Tous trois serrèrent vigoureusement la main du prêtre. Et, comme celui-ci les regardait s'éloigner, dans la direction de la petite maison dont il apercevait le jardin, par-dessus le mur de la rue Saint-Eleuthère, il crut distinguer une fine silhouette, un visage blanc égayé de soleil, sous le casque de cheveux noirs, Marie sans doute, en train de surveiller les pousses de ses lilas. Mais la lumière diffuse et ait si dorée, à cette heure du soir, que la vision s'y noyait et parut s'y perdre, dans une gloire. Et, les yeux éblouis, il tourna la tête, il ne vit plus, à l'autre bord du ciel, que la masse du Sacré-Cœur, crayeuse, écrasante, ainsi regardée de près, bouchant ce coin de l'horizon, de son énormité toute neuve.

Pierre était resté debout, immobile à la même place, agité des sentiments, des réflexions les plus contraires, dans un tel trouble, qu'il lui était impossible de lire clairement en lui. Maintenant, il s'était tourné vers la ville. Paris immense se déroulait à ses pieds, un Paris limpide et léger, sous la clarté rose de cette soirée de printemps précoce. La mer sans fin des toitures se découpait avec une netteté singulière, qui aurait permis de compter les cheminées, les petits traits noirs des fenêtres, par millions. Dans l'air calme, les monuments semblaient des navires à l'ancre, une escadre arrêtée en sa marche, dont la haute mâture luisait à l'adieu du soleil. Et jamais Pierre encore n'avait mieux distingué les grandes divisions de cet océan humain: la ville du travail manuel, là-bas, à l'est et au nord, avec le ronflement et les fumées des usines; la ville de l'étude, de l'intellectuel labeur, si calme, d'une si large sérénité, au sud, de l'autre côté du fleuve; tandis que la passion du négoce était partout, montant des quartiers du centre, où se ruait la bousculade des foules, parmi le continuel fracas des roues; et que la ville des heureux, des puissants, en lutte pour la possession du pouvoir et de la richesse, déroulait à l'ouest son entassement de palais, dans l'incendie peu à peu sanglant de l'astre à son coucher.

Et Pierre, alors, du fond de sa négation, du néant où il était tombé par la perte de sa foi, sentit passer la délicieuse fraîcheur, la venue, confuse encore, d'une foi nouvelle. Il n'aurait pu en formuler même l'espoir.

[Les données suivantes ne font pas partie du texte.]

(** C9: [NinaSstLonRmse] and [NinoSstLonRmse] leave ['regridding'] out of
    [needed_kwarg], so a call without it (whose length check passes) stops
    with a [KeyError] at the regridding step; every other function with a
    regridding step (the Bias*Rmse and Seasonal*Rmse ones) lists it, so
    its absence never raises that [KeyError], and the call runs to
    completion without regridding (for [BiasPrRmse], when [debug=True]:
    otherwise it stops earlier, at its unbound areacell). *)
Theorem lon_rmse_regridding_keyerror (m : metric) (debug : pyval) (kw : kwargs) (ls : series_lengths) :
  kw !! "regridding" = None ->
  ((m = NinaSstLonRmse \/ m = NinoSstLonRmse) ->
     ("regridding" ∉ needed_kwarg m) /\
     (check_min_length m (fill_defaults (needed_kwarg m) kw) ls = Ok tt ->
        run_metric m debug kw ls = Err (EKeyError "regridding"))) /\
  (has_regrid_step m = true -> m <> NinaSstLonRmse -> m <> NinoSstLonRmse ->
     ("regridding" ∈ needed_kwarg m) /\
     (check_min_length m (fill_defaults (needed_kwarg m) kw) ls = Ok tt ->
        run_metric m debug kw ls <> Err (EKeyError "regridding") /\
        ((m <> BiasPrRmse \/ debug = VBool true) ->
           run_metric m debug kw ls = Ok {| out_keys := record_keys m; out_regridded := false |}))).
Proof.
  intros Hk. split.
  - intros Hm.
    assert (Hn : "regridding" ∉ needed_kwarg m)
      by (destruct Hm as [-> | ->]; simpl; set_solver).
    split; [done|]. intros Hc.
    assert (Hr : has_regrid_step m = true) by (destruct Hm as [-> | ->]; done).
    assert (Hb : m <> BiasPrRmse) by (destruct Hm as [-> | ->]; done).
    rewrite run_metric_unfold, Hc, areacell_bound, Hr by (left; exact Hb).
    unfold regrid_step, kw_get. rewrite fill_defaults_lookup, Hk, decide_False by done.
    done.
  - intros Hr Hm1 Hm2.
    assert (Hin : "regridding" ∈ needed_kwarg m)
      by (destruct m; try discriminate; try congruence; simpl; set_solver).
    split; [done|]. intros Hc.
    rewrite run_metric_unfold, Hc, Hr, regrid_step_default by done. split.
    + by destruct (_ && _).
    + intros Hd. by rewrite areacell_bound.
Qed.

(** C9, at a concrete call: [NinaSstLonRmse] with no keyword arguments. *)
Lemma lon_rmse_regridding_keyerror_witness :
  run_metric NinaSstLonRmse (VBool false) ∅ {| len_a := 120; len_b := 120 |} = Err (EKeyError "regridding").
Proof.
  pose proof (lon_rmse_regridding_keyerror NinaSstLonRmse (VBool false) ∅ {| len_a := 120; len_b := 120 |})
    as H.
  destruct H as [H _].
  - reflexivity.
  - apply H; [by left|]. vm_compute. reflexivity.
Defined.

(* ================================================================== *)
(** * C6: the keys of the result record *)

(** C6, refuted as stated: [EnsoAlphaLhf]'s record has the key
    ['method_nonlinearity'] and [EnsoPrJjaTel]'s has ['units2'], neither of
    which is a fixed key nor one of the optional additions. *)
Lemma result_keys_counterexample :
  "method_nonlinearity" ∈ record_keys EnsoAlphaLhf /\
  spec_allowed_key "method_nonlinearity" = false /\
  "units2" ∈ record_keys EnsoPrJjaTel /\ spec_allowed_key "units2" = false.
Proof. split; [simpl; set_solver|]. split; [reflexivity|].
       split; [simpl; set_solver|reflexivity]. Qed.

(** C6 (as the code has it): every metric function's record contains
    [name], [value], [value_error], [units], [method], [time_frequency] and
    [ref], and either the single-dataset pair [nyears]/[time_period] or the
    model-vs-observations keys [nyears_model], [nyears_observations],
    [time_period_model], [time_period_observations]; any further key is a
    metric-specific addition. *)
Theorem result_keys_common (m : metric) :
  Forall (fun k => k ∈ record_keys m) spec_fixed_keys /\
  (Forall (fun k => k ∈ record_keys m) ["nyears"; "time_period"] \/
   Forall (fun k => k ∈ record_keys m)
     ["nyears_model"; "nyears_observations"; "time_period_model";
      "time_period_observations"]).
Proof.
  destruct m; split;
    try (apply (bool_decide_unpack _); reflexivity);
    first [ left; apply (bool_decide_unpack _); reflexivity
          | right; apply (bool_decide_unpack _); reflexivity ].
Qed.

(* ================================================================== *)
(** * C10: EnsoPrJjaTel's smoothing switch *)

Lemma pr_regions_run (regs : list string) (s : pr_state) :
  st_kw (snd (pr_regions regs s)) = st_kw s /\
  st_trace (snd (pr_regions regs s)) =
    reverse (concat (map (fun r => [{| pp_on := PrModel r; pp_smoothing := st_kw s !! "smoothing" |};
                                    {| pp_on := PrObs r; pp_smoothing := st_kw s !! "smoothing" |}])
                         regs)) ++ st_trace s.
Proof.
  revert s. induction regs as [|r regs IH]; intros s; [done|].
  cbn [pr_regions]. unfold mbind, ST_bind, pr_region, PreProcessTS. simpl.
  destruct (IH {| st_kw := st_kw s;
                  st_trace := {| pp_on := PrObs r; pp_smoothing := st_kw s !! "smoothing" |}
                              :: {| pp_on := PrModel r; pp_smoothing := st_kw s !! "smoothing" |}
                              :: st_trace s |}) as [Hk Ht].
  destruct (pr_regions regs _) as [u s'] eqn:E. simpl in *.
  split; [done|]. rewrite Ht.
  rewrite reverse_cons, reverse_cons, <- !app_assoc. done.
Qed.

Lemma pr_calls_targets (regs : list string) (o : option pyval) :
  map pp_on (concat (map (fun r => [{| pp_on := PrModel r; pp_smoothing := o |};
                                    {| pp_on := PrObs r; pp_smoothing := o |}]) regs)) =
  concat (map (fun r => [PrModel r; PrObs r]) regs).
Proof. induction regs as [|r regs IH]; [done|]. simpl. by rewrite IH. Qed.

Lemma pr_calls_targets_smoothing (regs : list string) (o : option pyval) :
  Forall (fun c => (exists r, pp_on c = PrModel r \/ pp_on c = PrObs r) /\ pp_smoothing c = o)
    (concat (map (fun r => [{| pp_on := PrModel r; pp_smoothing := o |};
                            {| pp_on := PrObs r; pp_smoothing := o |}]) regs)).
Proof.
  induction regs as [|r regs IH]; simpl; [done|].
  constructor; [split; [eauto|done]|].
  constructor; [split; [eauto|done]|]. done.
Qed.

(** C10: [EnsoPrJjaTel] hands the caller's smoothing option (or its
    default) to the two SST [PreProcessTS] calls of the event detection,
    [False] to every precipitation [PreProcessTS] call, and returns with its
    kwargs exactly as they were after the defaults were filled in, so the
    [smoothing] entry is the one passed in. *)
Theorem pr_smoothing_restored (kw0 : kwargs) (regs : list string) :
  fst (EnsoPrJjaTel_kwargs kw0 regs) = fill_defaults (needed_kwarg EnsoPrJjaTel) kw0 /\
  (forall v, kw0 !! "smoothing" = Some v -> fst (EnsoPrJjaTel_kwargs kw0 regs) !! "smoothing" = Some v) /\
  map pp_on (snd (EnsoPrJjaTel_kwargs kw0 regs)) =
    [SstModel; SstObs] ++ concat (map (fun r => [PrModel r; PrObs r]) regs) /\
  Forall (fun c => match pp_on c with
                   | SstModel | SstObs =>
                       pp_smoothing c = fill_defaults (needed_kwarg EnsoPrJjaTel) kw0 !! "smoothing"
                   | PrModel _ | PrObs _ => pp_smoothing c = Some (VBool false)
                   end) (snd (EnsoPrJjaTel_kwargs kw0 regs)).
Proof.
  set (kw := fill_defaults (needed_kwarg EnsoPrJjaTel) kw0).
  assert (Hs : exists v0, kw !! "smoothing" = Some v0).
  { subst kw. rewrite fill_defaults_lookup.
    destruct (kw0 !! "smoothing"); [by eexists|].
    rewrite decide_True by (simpl; set_solver). by eexists. }
  destruct Hs as [v0 Hv0].
  unfold EnsoPrJjaTel_kwargs. fold kw.
  unfold EnsoPrJjaTel_body, mbind, ST_bind, PreProcessTS, get_kw, put_kw, mret, ST_ret.
  simpl. rewrite Hv0. simpl.
  set (s1 := {| st_kw := <["smoothing":=VBool false]> kw; st_trace := _ |}).
  destruct (pr_regions_run regs s1) as [Hk Ht].
  destruct (pr_regions regs s1) as [u s2] eqn:E. simpl in Hk, Ht.
  rewrite Hk. subst s1. simpl. rewrite lookup_insert_eq.
  simpl in Ht. rewrite Ht, lookup_insert_eq. simpl.
  rewrite insert_insert_eq, insert_id by done.
  split; [done|]. split.
  { intros v Hv. subst kw. rewrite (fill_defaults_keep _ _ _ _ Hv) in Hv0.
    rewrite (fill_defaults_keep _ _ _ _ Hv). done. }
  rewrite reverse_app, reverse_involutive. simpl.
  split.
  - by rewrite pr_calls_targets.
  - constructor; [done|]. constructor; [done|].
    eapply Forall_impl; [apply pr_calls_targets_smoothing|].
    intros c [[r [-> | ->]] Hc]; done.
Qed.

Mais, déjà, parmi les rudes ouvriers de l'usine, le travail manuel lui était apparu nécessaire et rédempteur, malgré la misère, l'abominable injustice où il aboutissait. Et voilà que la jeunesse intellectuelle dont il avait désespéré, cette génération de demain qu'il croyait gâtée, retournée à l'erreur, à la pourriture ancienne, venait de se révéler à lui, pleine de viriles promesses, résolue à continuer l'œuvre des aînés, en conquérant par l'unique science toute vérité et toute justice.

V

Il y avait un grand mois déjà que Guillaume s'était réfugié chez son frère, dans la petite maison de Neuilly. Presque guéri de sa blessure au poignet, il se levait depuis longtemps, passait des heures au jardin. Mais, malgré l'impatience où il était de retourner à Montmartre, pour y retrouver les siens et reprendre ses travaux, les nouvelles des journaux l'inquiétaient chaque matin, lui faisaient différer son retour. C'était toujours la même situation, s'éternisant: Salvat maintenant soupçonné, aperçu un soir aux Halles, puis perdu de nouveau par la police, toujours sous le coup d'une arrestation imminente. Et qu'adviendrait-il, parlerait-il, des perquisitions nouvelles seraient-elles faites?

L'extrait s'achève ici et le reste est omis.